Live As Though You Are Dying
I am no stranger to cancer; it has personally affected me through the deaths of many family and friends. I am humbled by people like Rhio O’Connor who do not give up hope when given a terminal prognosis, but rather live and fight each and every day. My father, like Rhio was given a terminal prognosis at the age of 38 nearly 20 years ago when I was just a baby. He had Adenocarcinoma , and by the time it was found, it had already metastasized to his brain. He was only given a few months to live, but he lived 6 months longer than expected. During those months he lived each day with purpose doing the things he wanted to do before dying. First on his list was taking a classical guitar class at the community college. He wanted to do something with his time since he had to retire from his practice, as he could no longer safely do surgeries.
I have great respect for Rhio and his dedication to find a cure for Mesothelioma. A dear family friend, Shana Bearden and her husband did the same when she was diagnosed with Mesothelioma. Instead of accepting her terminal prognosis, they did incessant hours of research and talked to whoever would offer words of professional expertise. Any time they could buy for her to spend with her children and grandchildren was cherished. She ended up living years instead of the many short time frames of months or weeks given throughout her illness.
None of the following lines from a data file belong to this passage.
(* ===== verification/EventAccessTheorems.v ===== *)
(** * What the gates of an event promise *)
From stdpp Require Import base tactics list strings.
From Stdlib Require Import Ascii ZArith.
From S2P Require Import Prelude GoStrings GoInt Json JsonTypes Sha256 Base64 PlanStore AccessProof EventAccess AttemptLimiter.
From S2P Require PreviewToken.
Open Scope string_scope.

Section Gate.
Context {text : UuidText} {shape : UuidShape text} {E : Type}.
Implicit Types (deps : EventReadDeps E) (p : Process).

(** ** The decision *)

(** The event can be read at [now] by its configured window. *)
Definition in_window (cfg : option EventConfig) (now : Z) : Prop := ∀ c, cfg = Some c →
  (EventAccessTimeSet (ActiveFrom c) = true → (Nano (ActiveFrom c) ≤ now)%Z) ∧
  (∀ until, ActiveUntil c = Some until → EventAccessTimeSet until = true → (now ≤ Nano until)%Z).
(** The guest has verified the password, where one is asked for. *)
Definition password_verified p (eventID : uuid) (cfg : option EventConfig) deps : Prop :=
  ∀ c, RequirePasswordProof deps = true → cfg = Some c → TrimSpace (AuthPasswordPreview c) ≠ "" →
    Validate (EVENT_ACCESS_SECRET p) (PasswordProofToken deps) eventID (PasswordVersion (EVENT_ACCESS_SECRET p) (ID c) (AuthPasswordPreview c)) (proof_now p) = true.
(** The token is one of an invitation to the event that a guest holds. *)
Definition invited (eventID : uuid) (token : string) deps (now : Z) : Prop := ∃ tokens invitations t invitation,
  token ≠ "" ∧ TokenRepo deps = Some tokens ∧ InvitationRepo deps = Some invitations ∧ Lookup (Some tokens) token = Ok (Some t) ∧
  (∀ expires, Token_ExpiresAt t = Some expires → (now ≤ Nano expires)%Z) ∧
  GetInvitationByIDLite invitations (InvitationID t) = Ok (Some invitation) ∧ Invitation_EventID invitation = eventID ∧
  (∀ lookup, InvitationHasLiveGuest invitations = Some lookup → lookup (Invitation_ID invitation) = Ok true).
Definition active (eventID : uuid) deps : Prop := ∀ is_active, IsEventActive deps = Some is_active → is_active eventID = Ok true.

Lemma EventAccessWindowOpen_iff cfg now : EventAccessWindowOpen cfg now = true ↔ in_window cfg now.
Proof.
  unfold EventAccessWindowOpen, EventAccessWindowStatus, in_window. destruct cfg as [c|]; [|rewrite bool_decide_eq_true; naive_solver].
  rewrite bool_decide_eq_true. destruct (EventAccessTimeSet (ActiveFrom c)) eqn:Hf; cbn [andb].
  - destruct (Z.ltb_spec now (Nano (ActiveFrom c))) as [Hlt|Hge].
    { split; [done|]. intros Hw. destruct (Hw c eq_refl) as [Hfrom _]. specialize (Hfrom Hf). lia. }
    destruct (ActiveUntil c) as [until|] eqn:Hu; [|naive_solver].
    destruct (EventAccessTimeSet until) eqn:Hs; cbn [andb]; [|naive_solver congruence].
    destruct (Z.ltb_spec (Nano until) now) as [Hlt|Hle]; [|naive_solver].
    split; [done|]. intros Hw. destruct (Hw c eq_refl) as [_ Huntil]. specialize (Huntil until Hu Hs). lia.
  - destruct (ActiveUntil c) as [until|] eqn:Hu; [|naive_solver congruence].
    destruct (EventAccessTimeSet until) eqn:Hs; cbn [andb]; [|naive_solver congruence].
    destruct (Z.ltb_spec (Nano until) now) as [Hlt|Hle]; [|naive_solver congruence].
    split; [done|]. intros Hw. destruct (Hw c eq_refl) as [_ Huntil]. specialize (Huntil until Hu Hs). lia.
Qed.
#[local] Ltac no_invitation := split; [discriminate|intros (? & ? & ? & ? & ? & ? & ? & ? & _ & ? & ? & _); simplify_eq; congruence].
Lemma allowInvitationToken_iff eventID token deps now : allowInvitationToken eventID token deps now = true ↔ invited eventID token deps now.
Proof.
  unfold allowInvitationToken, invited. destruct (TokenRepo deps) as [tokens|]; [|no_invitation]. destruct (InvitationRepo deps) as [invitations|]; [|no_invitation].
  destruct (String.eqb_spec token "") as [->|Ht]; [no_invitation|]. destruct (Lookup (Some tokens) token) as [[t|]|] eqn:Hl; [|no_invitation..].
  unfold isExpiredAccessToken. destruct (match Token_ExpiresAt t with Some _ => _ | None => _ end) eqn:Hx.
  { split; [done|]. intros (? & ? & t' & ? & _ & [= <-] & [= <-] & Hl' & Hn & _). rewrite Hl in Hl'. injection Hl' as <-.
    destruct (Token_ExpiresAt t) as [expires|]; [|done]. specialize (Hn expires eq_refl). lia. }
  assert (∀ expires, Token_ExpiresAt t = Some expires → (now ≤ Nano expires)%Z) as Hfresh by (intros expires He; rewrite He in Hx; lia).
  destruct (GetInvitationByIDLite invitations (InvitationID t)) as [[invitation|]|] eqn:Hi; [|no_invitation..].
  destruct (N.eqb_spec (Invitation_EventID invitation) eventID) as [He|He]; cbn [negb]; [|no_invitation].
  unfold InvitationHeldByLiveGuest. split.
  - intros Hlive. exists tokens, invitations, t, invitation. split_and!; try done. intros lookup Hlk. rewrite Hlk in Hlive.
    destruct (lookup (Invitation_ID invitation)); [by subst|done].
  - intros (? & ? & t' & inv' & _ & [= <-] & [= <-] & Hl' & _ & Hi' & _ & Hlive). rewrite Hl in Hl'. injection Hl' as <-. rewrite Hi in Hi'. injection Hi' as <-.
    destruct (InvitationHasLiveGuest invitations) as [lookup|]; [|done]. by rewrite (Hlive lookup eq_refl).
Qed.

(** The defaults of visibility leave the gates alone. *)
Lemma defaults_keep cfg now : EventAccessWindowOpen (WithVisibilityDefaults cfg) now = EventAccessWindowOpen cfg now ∧
  HasAuthPasswordPreview (WithVisibilityDefaults cfg) = HasAuthPasswordPreview cfg ∧
  (∀ env, EventConfigAccessVersion env (WithVisibilityDefaults cfg) = EventConfigAccessVersion env cfg) ∧
  match WithVisibilityDefaults cfg with Some c => IsPublic c | None => false end = match cfg with Some c => IsPublic c | None => false end ∧
  (WithVisibilityDefaults cfg = None ↔ cfg = None).
Proof. destruct cfg as [c|]; [|done]. cbn. unfold ApplyVisibilityDefaults. by destruct (_ || _). Qed.
Lemma EventConfigAccessVersion_eq env c : HasAuthPasswordPreview (Some c) = true →
  EventConfigAccessVersion env (Some c) = PasswordVersion env (ID c) (AuthPasswordPreview c).
Proof. intros Hc. unfold EventConfigAccessVersion. rewrite Hc. apply PasswordVersion_trimmed. apply TrimSpace_idem. Qed.
Lemma HasAuthPasswordPreview_iff c : HasAuthPasswordPreview (Some c) = true ↔ TrimSpace (AuthPasswordPreview c) ≠ "".
Proof. unfold HasAuthPasswordPreview. cbn. destruct (String.eqb_spec (TrimSpace (AuthPasswordPreview c)) ""); naive_solver. Qed.
Lemma eventPasswordProofRequired_iff p eventID cfg deps : eventPasswordProofRequired p eventID (WithVisibilityDefaults cfg) deps = false ↔ password_verified p eventID cfg deps.
Proof.
  unfold eventPasswordProofRequired, password_verified. destruct (defaults_keep cfg 0) as (_ & -> & -> & _ & Hnone).
  rewrite (bool_decide_ext _ _ Hnone). destruct (RequirePasswordProof deps); cbn [negb orb]; [|naive_solver]. destruct cfg as [c|]; [|rewrite bool_decide_eq_true_2 by done; naive_solver].
  rewrite bool_decide_eq_false_2 by done. cbn [orb]. destruct (HasAuthPasswordPreview (Some c)) eqn:Hc; cbn [negb].
  - rewrite EventConfigAccessVersion_eq, negb_false_iff by done. apply HasAuthPasswordPreview_iff in Hc. naive_solver.
  - split; [|done]. intros _ c' _ [= <-] Hne%HasAuthPasswordPreview_iff. congruence.
Qed.

(** The answer of an active event. *)
Lemma read_iff p eventID invitationToken deps cfg preview : let now := eventReadNow p deps in
  (if negb (EventAccessWindowOpen (WithVisibilityDefaults cfg) now) then preview
   else if eventPasswordProofRequired p eventID (WithVisibilityDefaults cfg) deps && negb preview then false
   else if match WithVisibilityDefaults cfg with Some c => IsPublic c | None => false end then true
   else preview || allowInvitationToken eventID invitationToken deps now) = true ↔
  preview = true ∨ in_window cfg now ∧ password_verified p eventID cfg deps ∧ ((∃ c, cfg = Some c ∧ IsPublic c = true) ∨ invited eventID invitationToken deps now).
Proof.
  intros now. destruct (defaults_keep cfg now) as (-> & _ & _ & -> & _). rewrite <-EventAccessWindowOpen_iff, <-eventPasswordProofRequired_iff, <-allowInvitationToken_iff.
  assert ((∃ c, cfg = Some c ∧ IsPublic c = true) ↔ match cfg with Some c => IsPublic c | None => false end = true) as ->.
  { destruct cfg as [c|]; naive_solver. }
  destruct preview, (EventAccessWindowOpen cfg now), (eventPasswordProofRequired _ _ _ _), (match cfg with Some c => IsPublic c | None => false end),
    (allowInvitationToken _ _ _ _); cbn; naive_solver.
Qed.

#[local] Ltac no_answer := split_and!; [done|split; [done|intros (? & ? & ? & ? & _); simplify_eq; congruence]|done].

(** C26: reading an event is decided by its rules.  The gate fails only when the configuration or the state of the event cannot be
    read, and then it denies.  Otherwise it allows exactly a valid preview link, or an active event inside its window whose
    password is verified where it has one and asks for it, that is public or that the request has an invitation to. *)
Theorem event_read_is_decided p eventID previewToken invitationToken deps :
  let '(allowed, err) := AllowEventRead p eventID previewToken invitationToken deps in
  let preview := PreviewToken.Validate (EVENT_PREVIEW_SECRET p) previewToken eventID (preview_now p) = true in
  let now := eventReadNow p deps in
  (err ≠ None → allowed = false) ∧
  (err = None ↔ ∃ configs cfg, ConfigRepo deps = Some configs ∧ configs eventID = Ok cfg ∧
    ∀ is_active, IsEventActive deps = Some is_active → is_ok (is_active eventID) = true) ∧
  (∀ configs cfg, err = None → ConfigRepo deps = Some configs → configs eventID = Ok cfg →
    (allowed = true ↔ preview ∨
      active eventID deps ∧ in_window cfg now ∧ password_verified p eventID cfg deps ∧
      ((∃ c, cfg = Some c ∧ IsPublic c = true) ∨ invited eventID invitationToken deps now))).
Proof.
  unfold AllowEventRead, AllowEventReadWithConfig. destruct (ConfigRepo deps) as [configs|]; [|no_answer].
  destruct (configs eventID) as [cfg|e] eqn:Hcfg; [|no_answer].
  pose proof (read_iff p eventID invitationToken deps cfg (PreviewToken.Validate (EVENT_PREVIEW_SECRET p) previewToken eventID (preview_now p))) as Hread. cbv zeta in Hread.
  set (answer := if negb _ then _ else _) in Hread.
  match goal with |- context [if negb (EventAccessWindowOpen _ _) then ?x else ?y] => set (pair := if negb (EventAccessWindowOpen _ _) then x else y) end.
  assert (pair = ({| Allowed := answer; Config := WithVisibilityDefaults cfg |}, None)) as ->.
  { unfold pair, answer. repeat (match goal with |- context [if ?b then _ else _] => destruct b end; try done). }
  clearbody answer. unfold active. destruct (IsEventActive deps) as [is_active|] eqn:Ha.
  - destruct (is_active eventID) as [[]|e] eqn:Hactive; cbn.
    + split_and!; [done|split; [intros _|done]|].
      * exists configs, cfg. split_and!; [done..|]. intros ? [= <-]. by rewrite Hactive.
      * intros configs' cfg' _ [= <-] Hc. assert (cfg' = cfg) as -> by congruence. rewrite Hread.
        assert (∀ f, Some is_active = Some f → f eventID = Ok true) by (intros ? [= <-]; done). tauto.
    + split_and!; [done|split; [intros _|done]|].
      * exists configs, cfg. split_and!; [done..|]. intros ? [= <-]. by rewrite Hactive.
      * intros configs' cfg' _ _ _. split; [by left|]. intros [?|(Hno & _)]; [done|]. specialize (Hno is_active eq_refl). congruence.
    + split_and!; [done| |done]. split; [done|]. intros (? & ? & _ & _ & Hok). specialize (Hok is_active eq_refl). by rewrite Hactive in Hok.
  - split_and!; [done|split; [intros _|done]|].
    + exists configs, cfg. by split_and!.
    + intros configs' cfg' _ [= <-] Hc. assert (cfg' = cfg) as -> by congruence. cbn. rewrite Hread.
      assert (∀ f, @None (uuid → Result E bool) = Some f → f eventID = Ok true) by done. tauto.
Qed.
End Gate.
(** C27: a preview link opens one event for a while.  The link of an event is accepted for this event only, until it
    expires; and whatever link is accepted carries the signature of the event and an expiry that has not passed. *)
Theorem preview_opens_one_event env id ttl now token expires :
  PreviewToken.GenerateWithExpiry env id ttl now = Some (token, expires) → is_int64 (Unix (now + ttl)) →
  (∀ id' now', PreviewToken.Validate env token id' now' = true ↔ id' = id ∧ Unix now' ≤ Unix (now + ttl)) ∧
  ∀ other id' now', PreviewToken.Validate env other id' now' = true → ∃ expiry expiresAt,
    Base64.DecodeString (TrimSpace other) = Some (uuid_text id' +:+ "." +:+ expiry +:+ "." +:+ sign (uuid_text id' +:+ "." +:+ expiry) (TrimSpace env)) ∧
    ParseInt64 expiry = Some expiresAt ∧ Unix now' ≤ expiresAt.
Proof.
  intros Hgen Hx. split.
  - intros id' now'. destruct (PreviewToken.Validate_GenerateWithExpiry env id ttl now token expires id' now' Hgen Hx) as [-> Hv]. exact Hv.
  - intros other id' now' Hv. destruct (PreviewToken.Validate_signed env other id' now' Hv) as (_ & expiry & expiresAt & Hd & Hp & Hn).
    exists expiry, expiresAt. split_and!; [|done..]. rewrite Hd. unfold PreviewToken.signed_text. by rewrite !Base64.append_grouped.
Qed.
End Previews.

Section Demo.
#[local] Existing Instance unary.
#[local] Existing Instance no_addresses.

Lemma preview_opens_one_event_witness : ∃ token, PreviewToken.Validate "preview" token 7%N demo_time = true ∧ PreviewToken.Validate "preview" token 8%N demo_time = false.
Proof.
  destruct (PreviewToken.GenerateWithExpiry "preview" 7%N Second demo_time) as [[token expires]|] eqn:Hgen; [|discriminate Hgen].
  exists token. destruct (preview_opens_one_event "preview" 7%N Second demo_time token expires Hgen) as [Hv _].
  - vm_compute. split; discriminate.
  - split; [apply Hv; split; [reflexivity|vm_compute; discriminate]|].
    destruct (PreviewToken.Validate "preview" token 8%N demo_time) eqn:H8; [|reflexivity]. apply Hv in H8 as [H8 _]. discriminate H8.
Defined.

Definition demo_deps (token : string) (cfg : EventConfig) : EventReadDeps unit := {|
  ConfigRepo := Some (λ _, Ok (Some cfg)); TokenRepo := None; InvitationRepo := None; IsEventActive := Some (λ _, Ok true); Now := None;
  RequirePasswordProof := true; PasswordProofToken := token |}.
Lemma demo_granted token expires : Generate "access" 2%N (PasswordVersion "access" 2%N " moonlight") eventPasswordAccessTTL demo_time = Some (token, expires) →
  answers (VerifyEventAccess demo_services demo_process (demo_request "moonlight "))
    (Granted token (PasswordVersion "access" 2%N " moonlight") expires).
Proof.
  intros Hgen. rewrite demo_protected by reflexivity.
  unfold verify_password, EventFailuresExceeded, op_add. cbn [mbind prog_mbind prog_bind]. apply (answers_add _ _ _ _ _ (0, 0)). cbn [prog_bind mret prog_mret].
  unfold ReserveIPFailure, op_add. cbn [mbind prog_mbind prog_bind]. apply (answers_add _ _ _ _ _ (1, 0)). cbn -[PasswordMatches Generate EventConfigAccessVersion TrimSpace].
  assert (PasswordMatches (NormalizedAuthPasswordPreview (Some demo_config)) (TrimSpace "moonlight ") = true) as Hm by (by apply bool_decide_eq_true_2).
  cbn -[PasswordMatches Generate EventConfigAccessVersion TrimSpace] in Hm. rewrite Hm. cbn -[Generate EventConfigAccessVersion TrimSpace]. apply answers_refund.
  change (EventConfigAccessVersion "access" (Some demo_config)) with (PasswordVersion "access" 2%N (TrimSpace " moonlight")).
  rewrite (PasswordVersion_trimmed "access" 2%N (TrimSpace " moonlight") " moonlight") by apply TrimSpace_idem. rewrite Hgen. constructor.
Qed.
Lemma verified_password_opens_event_witness : ∃ token expires,
  answers (VerifyEventAccess demo_services demo_process (demo_request "moonlight ")) (Granted token (PasswordVersion "access" 2%N " moonlight") expires) ∧
  AllowEventRead demo_process 2%N "" "" (demo_deps token demo_config) = (true, None).
Proof.
  destruct (Generate "access" 2%N (PasswordVersion "access" 2%N " moonlight") eventPasswordAccessTTL demo_time) as [[token expires]|] eqn:Hgen; [|discriminate Hgen].
  exists token, expires. split; [exact (demo_granted token expires Hgen)|].
  destruct (verified_password_opens_event demo_services demo_process (demo_request "moonlight ") token _ expires (demo_granted token expires Hgen))
    as (event & current & cfg & password & Hevent & _ & Hsvc & Hcur & _ & Hx & Hopen); [vm_compute; split; [discriminate|reflexivity]|].
  injection Hevent as <-. injection Hsvc as <-. injection Hcur as <-. subst expires.
  assert (TrimSpace (AuthPasswordPreview demo_config) ≠ "") as Hne by (vm_compute; discriminate).
  destruct (Hopen demo_process 2%N "" "" (demo_deps token demo_config) (λ _, Ok (Some demo_config)) demo_config
    eq_refl eq_refl eq_refl eq_refl eq_refl Hne eq_refl) as [_ Hread].
  apply Hread.
  - split; [reflexivity|]. split; [vm_compute; discriminate|reflexivity].
  - intros f Hf. injection Hf as <-. reflexivity.
  - intros c Hc. injection Hc as <-. split; [|discriminate]. intros Hset. discriminate Hset.
  - reflexivity.
Defined.
End Demo.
Although I find Rhio and Shana Bearden so very honorable, I would take a different approach if I were given a terminal prognosis. I would personally attempt to follow my father’s approach, perhaps because I admire him through all of the stories I hear of him. He immediately accepted his prognosis, and while he did go through chemotherapy and radiation to try to extend his time as much as he could, he did not intend on beating the disease. He was not scared of dying, and he actually spent much of his time consoling my mother and assuring her that she could make it when he was gone. As I stated before, toward the end of his life he signed up for classical guitar lessons at the community college. He tried his hardest to succeed in this class, as he tried his hardest at all he did. Before his final exam, he had a little stroke which caused great difficulty for him to move his fingers on the guitar. He knew he was prepared for the written part of the exam, but he was worried about the part where he had to play Greensleeves. He ended up acing the final, and he died a few weeks later. His instructor came to the funeral, and played Greensleeves in front of the mourning congregation. He told my mother that he was shocked because throughout the whole semester, my father never once mentioned that he was even sick. He did not want to be treated differently or graded differently because of his illness.
If I were to be diagnosed with cancer, I would embrace the privilege to truly live as though I were dying. I would take the time to leave a mark on my community, and I would take the time to be sure that everyone who touched my life knew it. I would do the things I had always put off, and I would see as much as the world as I could. I would make sure to set up donations of everything I had, including any healthy organs, so people could live from my death. I would take more time each day to explore my faith, and I would stop worrying about the petty things in life that really do not matter. I would live how everyone wishes they would live, but do not even attempt to accomplish.
I will end with a quote from my father’s “Philosophy of Life” paper that I cherish, which he wrote his junior year of high school.
“Many people in our society are trapped in ruts, and individuals rarely find joy in living. The ironic part of this problem is the fact that these people are free to pursue happiness, but they bury themselves in schedules and deadlines. I hold desperately onto the hope that I can prevent a patterned life for myself through remaining an individual in thoughts, actions, and attitude…My time on earth is silently slipping away, and I must waste as little as possible.” – Lester Earl Hickman, Jr.